The problem: Write out exactly the lines of the material below, beginning at the top and ending at the line that contains "no_connection v;".

==========

(* ===== verification/ControllerInvariant.v ===== *)
(** * The invariant of the controller

    What holds between any two events: the snapshot passes its own checks, it
    names the active task, and its state fits what that task is doing.  The
    invariant looks at a snapshot through its [view]: the fields that the
    checks of [RuntimeSnapshot] look at. *)

From S2P Require Import Prelude.
From S2P Require Import Errors.
From S2P Require Import TaskPlans.
From S2P Require Import OperationResults.
From S2P Require Import RuntimeModels.
From S2P Require Import TaskModels.
From S2P Require Import Controller.

(** Every check of [H : (fail … when … ;; …) = Ok _] passed. *)
Ltac passed H :=
  repeat match type of H with
  | (if ?b then _ else _) = Ok _ => destruct b eqn:?; [done|]
  end.

(** ** Views of snapshots *)

Record View : Set := mkView {
  vw_state : RuntimeState;
  vw_task : option string;
  vw_info : option string;                   (* the target of the connection *)
  vw_key : option string;
  vw_suspect : bool;
  vw_pending : bool;
  vw_cleanup : bool;
  vw_error : option ErrorDisposition;
}.

Definition view (s : RuntimeSnapshot) : View :=
  mkView (rs_state s) (rs_active_task_id s) (ci_target_key <$> rs_connection_info s)
    (rs_active_target_key s) (rs_connection_suspect s) (rs_disconnect_decision_pending s)
    (rs_cleanup_pending s) (ge_disposition <$> rs_last_error s).

Definition no_connection (v : View) : Prop := vw_info v = None ∧ vw_key v = None.

Definition connected (v : View) : Prop :=
  ∃ key, vw_info v = Some key ∧ vw_key v = Some key ∧ key ∈ ["cpu1"; "cpu2"]%string ∧
    vw_cleanup v = false.

Definition fatal_view (v : View) : Prop := vw_error v = Some ErrorDisposition.RUNTIME_FATAL.

(** The connection is recorded completely or not at all, and the state agrees
    with it. *)
Record view_ok (v : View) : Prop := {
  vo_shape : no_connection v ∨ connected v;
  vo_inactive : vw_state v = RuntimeState.DISCONNECTED ∨ vw_state v = RuntimeState.CONNECTING →
    no_connection v;
  vo_disconnected : vw_state v = RuntimeState.DISCONNECTED → vw_suspect v = false;
  vo_connected : vw_state v = RuntimeState.CONNECTED → connected v;
  vo_error : vw_state v = RuntimeState.ERROR → fatal_view v;
  vo_pending : vw_pending v = true →
    vw_state v = RuntimeState.BUSY ∧ vw_suspect v = true ∧
    ∃ task_id, vw_task v = Some task_id ∧ task_id <> EmptyString;
}.

Definition snapshot_ok (s : RuntimeSnapshot) : Prop := RuntimeSnapshot_post_init s = Ok s.

Lemma snapshot_ok_intro s : view_ok (view s) → snapshot_ok s.
Proof.
  destruct s as [st id info key su pe sh cl er]. intros [Hs Hi Hd Hc He Hp].
  unfold snapshot_ok, RuntimeSnapshot_post_init, no_task in *. cbn in *.
  assert (Hkey : match key with
                 | Some key => negb (bool_decide (key ∈ ["cpu1"; "cpu2"]%string))
                 | None => false
                 end = false).
  { destruct Hs as [[_ H]|(k & _ & H & Hk & _)]; cbn in H; rewrite H; [done|].
    by rewrite bool_decide_eq_true_2. }
  rewrite Hkey. clear Hkey.
  assert (Hinfo : match info with
                  | Some i => negb (bool_decide (Some (ci_target_key i) = key))
                  | None => false
                  end = false).
  { destruct Hs as [[H _]|(k & H & H' & _)]; cbn in H.
    - by destruct info.
    - cbn in H'. destruct info as [i|]; [|done]. cbn in H.
      by rewrite bool_decide_eq_true_2 by congruence. }
  rewrite Hinfo. clear Hinfo.
  assert (Hnone : no_connection (view (mkRuntime st id info key su pe sh cl er)) →
                  isSome info = false ∧ isSome key = false).
  { intros [H H']. cbn in H, H'. subst key. by destruct info. }
  assert (Hsome : connected (view (mkRuntime st id info key su pe sh cl er)) →
                  isSome info = true ∧ isSome key = true ∧ cl = false).
  { intros (k & H & H' & _ & Hcl). cbn in H, H', Hcl. subst key. by destruct info. }
  assert (Hshape : cl && (isSome info || isSome key) = false).
  { destruct Hs as [H|H].
    - destruct (Hnone H) as [-> ->]. by destruct cl.
    - by destruct (Hsome H) as (_ & _ & ->). }
  rewrite Hshape.
  destruct st; cbn; rewrite ?andb_false_r, ?andb_false_l; cbn.
  - destruct (Hnone (Hi (or_introl eq_refl))) as [-> ->]. cbn. rewrite (Hd eq_refl).
    destruct pe; [by destruct (Hp eq_refl)|done].
  - destruct (Hnone (Hi (or_intror eq_refl))) as [-> ->]. cbn.
    destruct pe; [by destruct (Hp eq_refl)|done].
  - destruct (Hsome (Hc eq_refl)) as (-> & -> & _). cbn.
    destruct pe; [by destruct (Hp eq_refl)|done].
  - destruct pe; [|done]. destruct (Hp eq_refl) as (_ & -> & t & -> & Ht). cbn.
    by destruct t.
  - destruct pe; [by destruct (Hp eq_refl)|done].
  - specialize (He eq_refl). unfold fatal_view in He. cbn in He.
    destruct er as [e|]; [|done]. injection He as He.
    rewrite He. destruct pe; [by destruct (Hp eq_refl)|done].
Qed.

(** Equal snapshots have equal views. *)
Lemma runtime_snapshot_eq_view a b : runtime_snapshot_eq a b = true → view a = view b.
Proof.
  unfold runtime_snapshot_eq, view.
  rewrite !andb_true_iff, !bool_decide_eq_true, !Bool.eqb_true_iff.
  intros ((((((((-> & ->) & Hi) & ->) & ->) & ->) & _) & ->) & He). f_equal.
  - destruct (rs_connection_info a), (rs_connection_info b); cbn in Hi |- *; try done.
    unfold connection_info_eq in Hi. rewrite !andb_true_iff, !bool_decide_eq_true in Hi.
    f_equal. tauto.
  - destruct (rs_last_error a), (rs_last_error b); cbn in He |- *; try done.
    unfold gui_error_eq in He. rewrite !andb_true_iff, !bool_decide_eq_true in He.
    f_equal. tauto.
Qed.

(** A snapshot that passes its checks only waits for a decision while busy. *)
Lemma snapshot_pending s :
  RuntimeSnapshot_post_init s = Ok s → rs_disconnect_decision_pending s = true →
  rs_state s = RuntimeState.BUSY.
Proof.
  intros H Hp. unfold RuntimeSnapshot_post_init in H.
  passed H.
  rewrite Hp in *. by destruct (rs_state s).
Qed.

Lemma post_init_same s s' : RuntimeSnapshot_post_init s = Ok s' → s' = s.
Proof.
  unfold RuntimeSnapshot_post_init. intros H. passed H. by injection H.
Qed.

(** ** The task *)

Record result_ok (task_id : string) (r : TaskExecutionResult) : Prop := {
  ro_checked : TaskExecutionResult_post_init r = Ok r;
  ro_task_id : te_task_id r = task_id;
  ro_error : ∀ e, te_error r = Some e → GuiRuntimeError_post_init e = Ok e;
}.

(** The state of a task is about that task. *)
Record state_ok (task_id : string) (s : TaskState) : Prop := {
  so_task_id : ts_task_id s = task_id;
  so_plan : pl_task_id (ts_plan s) = task_id;
  so_result : ∀ r, ts_result s = Some r → te_task_id r = task_id;
  so_error : foreign_error task_id (ts_error s) = false;
}.

Lemma state_ok_post_init task_id s : state_ok task_id s → TaskState_post_init s = Ok s.
Proof.
  intros [Hi Hp Hr He]. unfold TaskState_post_init. rewrite Hi, Hp, He.
  rewrite bool_decide_eq_true_2 by done. cbn.
  destruct (ts_result s) as [r|]; [|done].
  by rewrite bool_decide_eq_true_2 by (by apply Hr).
Qed.

Lemma result_own_error task_id r :
  result_ok task_id r → foreign_error task_id (te_error r) = false.
Proof.
  intros [H <- _]. unfold TaskExecutionResult_post_init in H. unfold foreign_error.
  passed H.
  done.
Qed.

(** What a task of each kind means for the runtime. *)
Definition kind_fits (a : Active) (v : View) : Prop :=
  match ac_kind a with
  | Kind.CONNECT => vw_state v = RuntimeState.CONNECTING
  | Kind.TASK =>
      vw_state v = RuntimeState.BUSY ∧
      (ac_origin a = RuntimeState.DISCONNECTED ∧ no_connection v ∧ vw_suspect v = false ∧
         pl_connection_requirement (ac_plan a) = TaskConnectionRequirement.NONE
       ∨ ac_origin a = RuntimeState.CONNECTED ∧ connected v)
  | Kind.DISCONNECT | Kind.SHUTDOWN => vw_state v = RuntimeState.DISCONNECTING
  | Kind.INTERNAL_DISCONNECT =>
      vw_state v = RuntimeState.DISCONNECTING ∧ isSome (ac_primary_result a) = true
  end.

(** The task waits for the user to keep or release the connection. *)
Definition asks (a : Active) : Prop :=
  TaskDialogAction.KEEP_CONNECTION ∈ ts_available_actions (ac_state a)
  ∨ TaskDialogAction.DISCONNECT ∈ ts_available_actions (ac_state a).

Record active_ok (a : Active) (v : View) : Prop := {
  ao_id : ac_task_id a <> EmptyString;
  ao_named : vw_task v = Some (ac_task_id a);
  ao_state : state_ok (ac_task_id a) (ac_state a);
  ao_primary : ∀ r, ac_primary_result a = Some r → result_ok (ac_task_id a) r;
  ao_result : ∀ r, ex_result (ac_execution a) = Some r → result_ok (ac_task_id a) r;
  ao_received : ex_result_received (ac_execution a) = true →
    isSome (ex_result (ac_execution a)) = true;
  ao_fatal : ∀ e, ac_fatal_error a = Some e → ge_disposition e = ErrorDisposition.RUNTIME_FATAL;
  ao_fatal_result : ∀ r, ac_fatal_result a = Some r → result_ok (ac_task_id a) r;
  ao_pending : vw_pending v = true →
    ac_kind a = Kind.TASK ∧ connected v ∧ isSome (ac_primary_result a) = true ∧
    ex_thread_finished (ac_execution a) = true;
  ao_asks : asks a → vw_pending v = true;
  ao_retry : TaskDialogAction.RETRY_CLEANUP ∈ ts_available_actions (ac_state a) →
    ac_kind a = Kind.SHUTDOWN;
  ao_kind : ac_fatal_error a = None → kind_fits a v;
}.

(** The thread of the task runs, or it ran and is gone. *)
Definition thread_ok (e : Execution) : Prop :=
  ex_thread e = true ∧ ex_thread_started e = true ∧ ex_thread_finished e = false
  ∨ ex_thread e = false ∧ ex_thread_finished e = true.

(** A task whose thread is gone waits for the user, unless a fatal error
    stopped it. *)
Definition waits (a : Active) : Prop :=
  ac_fatal_error a = None → ex_thread (ac_execution a) = true
                            ∨ ts_available_actions (ac_state a) <> [].

Definition idle_ok (v : View) : Prop :=
  vw_task v = None ∧ vw_pending v = false ∧
  (vw_state v = RuntimeState.DISCONNECTED ∨ vw_state v = RuntimeState.CONNECTED
   ∨ vw_state v = RuntimeState.ERROR).

(** ** Accepted and finished tasks *)

Definition started_id (signal : Signal) : option string :=
  match signal with taskStarted state => Some (ts_task_id state) | _ => None end.
Definition finished_id (signal : Signal) : option string :=
  match signal with taskFinished result => Some (te_task_id result) | _ => None end.

Definition active_ids (active : option Active) : list string :=
  match active with Some a => [ac_task_id a] | None => [] end.

(** The log of starts and ends, read in order: a task may only start while
    none is open, and only the task that is open may end.  [None] when an
    announcement breaks this. *)
Definition announce (log : option (list string)) (signal : Signal) : option (list string) :=
  match signal, log with
  | taskStarted state, Some [] => Some [ts_task_id state]
  | taskFinished result, Some [task_id] =>
      if bool_decide (te_task_id result = task_id) then Some [] else None
  | taskStarted _, _ | taskFinished _, _ => None
  | _, _ => log
  end.

Definition open_tasks (signals : list Signal) : option (list string) :=
  foldl announce (Some []) signals.

(** Starts and ends alternate, and the tasks [ids] are open. *)
Definition accounted (ids : list string) (signals : list Signal) : Prop :=
  open_tasks signals = Some ids.

(** Then the tasks that were announced are those that finished, in order, and
    the open ones. *)
Lemma accounted_ids ids signals :
  accounted ids signals → omap started_id signals = omap finished_id signals ++ ids.
Proof.
  unfold accounted. revert ids. induction signals as [|x signals IH] using rev_ind; intros ids.
  { by intros [= <-]. }
  unfold open_tasks in *. rewrite foldl_app, !omap_app. cbn.
  destruct (foldl announce (Some []) signals) as [log|]; [|by destruct x].
  rewrite (IH log eq_refl). intros H.
  destruct x; cbn in *; try (injection H as <-; by rewrite !app_nil_r).
  - destruct log as [|t log]; [|done]. injection H as <-. by rewrite !app_nil_r.
  - destruct log as [|t [|]]; [done| |done]. case_bool_decide as Ht; [|done].
    injection H as <-. by rewrite !app_nil_r, Ht.
Qed.

Definition core (s : RuntimeSnapshot) (a : Active) (signals : list Signal) : Prop :=
  view_ok (view s) ∧ active_ok a (view s) ∧ accounted [ac_task_id a] signals.

Definition base (s : RuntimeSnapshot) (a : Active) (signals : list Signal) : Prop :=
  core s a signals ∧ thread_ok (ac_execution a).

Definition Inv (c : Controller) : Prop :=
  match gc_active c with
  | Some a => base (gc_snapshot c) a (gc_signals c) ∧ waits a
  | None => view_ok (view (gc_snapshot c)) ∧ idle_ok (view (gc_snapshot c))
            ∧ accounted [] (gc_signals c)
  end.

(** The task cannot be ended by the fatal error it has: the error names
    another task. *)
Definition foreign_fatal (a : Active) : Prop :=
  ∃ e, ac_fatal_error a = Some e ∧ foreign_error (ac_task_id a) (Some e) = true.

(** Where a handler may raise: a disconnect decision is open, or the fatal
    error of the task names another task. *)
Definition Stuck (c : Controller) : Prop :=
  ∃ a, gc_active c = Some a ∧
       (vw_pending (view (gc_snapshot c)) = true ∨ foreign_fatal a).

Lemma accounted_snoc ids signals signal :
  started_id signal = None → finished_id signal = None →
  accounted ids signals → accounted ids (signals ++ [signal]).
Proof.
  unfold accounted, open_tasks. rewrite foldl_app. intros Hs Hf ->. by destruct signal.
Qed.

Lemma accounted_started state signals :
  accounted [] signals → accounted [ts_task_id state] (signals ++ [taskStarted state]).
Proof. unfold accounted, open_tasks. by rewrite foldl_app; intros ->. Qed.

Lemma accounted_finished result signals :
  accounted [te_task_id result] signals → accounted [] (signals ++ [taskFinished result]).
Proof.
  unfold accounted, open_tasks. rewrite foldl_app. intros ->. cbn. by rewrite bool_decide_eq_true_2.
Qed.

Lemma Inv_init : Inv Controller_init.
Proof.
  split; [|split; [|done]].
  - constructor; cbn; try done. by left.
  - split; [done|]. split; [done|]. by left.
Qed.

==========

Solution for this task:
(* ===== verification/ControllerInvariant.v ===== *)
(** * The invariant of the controller

    What holds between any two events: the snapshot passes its own checks, it
    names the active task, and its state fits what that task is doing.  The
    invariant looks at a snapshot through its [view]: the fields that the
    checks of [RuntimeSnapshot] look at. *)

From S2P Require Import Prelude.
From S2P Require Import Errors.
From S2P Require Import TaskPlans.
From S2P Require Import OperationResults.
From S2P Require Import RuntimeModels.
From S2P Require Import TaskModels.
From S2P Require Import Controller.

(** Every check of [H : (fail … when … ;; …) = Ok _] passed. *)
Ltac passed H :=
  repeat match type of H with
  | (if ?b then _ else _) = Ok _ => destruct b eqn:?; [done|]
  end.

(** ** Views of snapshots *)

Record View : Set := mkView {
  vw_state : RuntimeState;
  vw_task : option string;
  vw_info : option string;                   (* the target of the connection *)
  vw_key : option string;
  vw_suspect : bool;
  vw_pending : bool;
  vw_cleanup : bool;
  vw_error : option ErrorDisposition;
}.

Definition view (s : RuntimeSnapshot) : View :=
  mkView (rs_state s) (rs_active_task_id s) (ci_target_key <$> rs_connection_info s)
    (rs_active_target_key s) (rs_connection_suspect s) (rs_disconnect_decision_pending s)
    (rs_cleanup_pending s) (ge_disposition <$> rs_last_error s).

Definition no_connection (v : View) : Prop := vw_info v = None ∧ vw_key v = None.

Definition connected (v : View) : Prop :=
  ∃ key, vw_info v = Some key ∧ vw_key v = Some key ∧ key ∈ ["cpu1"; "cpu2"]%string ∧
    vw_cleanup v = false.

Definition fatal_view (v : View) : Prop := vw_error v = Some ErrorDisposition.RUNTIME_FATAL.

(** The connection is recorded completely or not at all, and the state agrees
    with it. *)
Record view_ok (v : View) : Prop := {
  vo_shape : no_connection v ∨ connected v;
  vo_inactive : vw_state v = RuntimeState.DISCONNECTED ∨ vw_state v = RuntimeState.CONNECTING →
    no_connection v;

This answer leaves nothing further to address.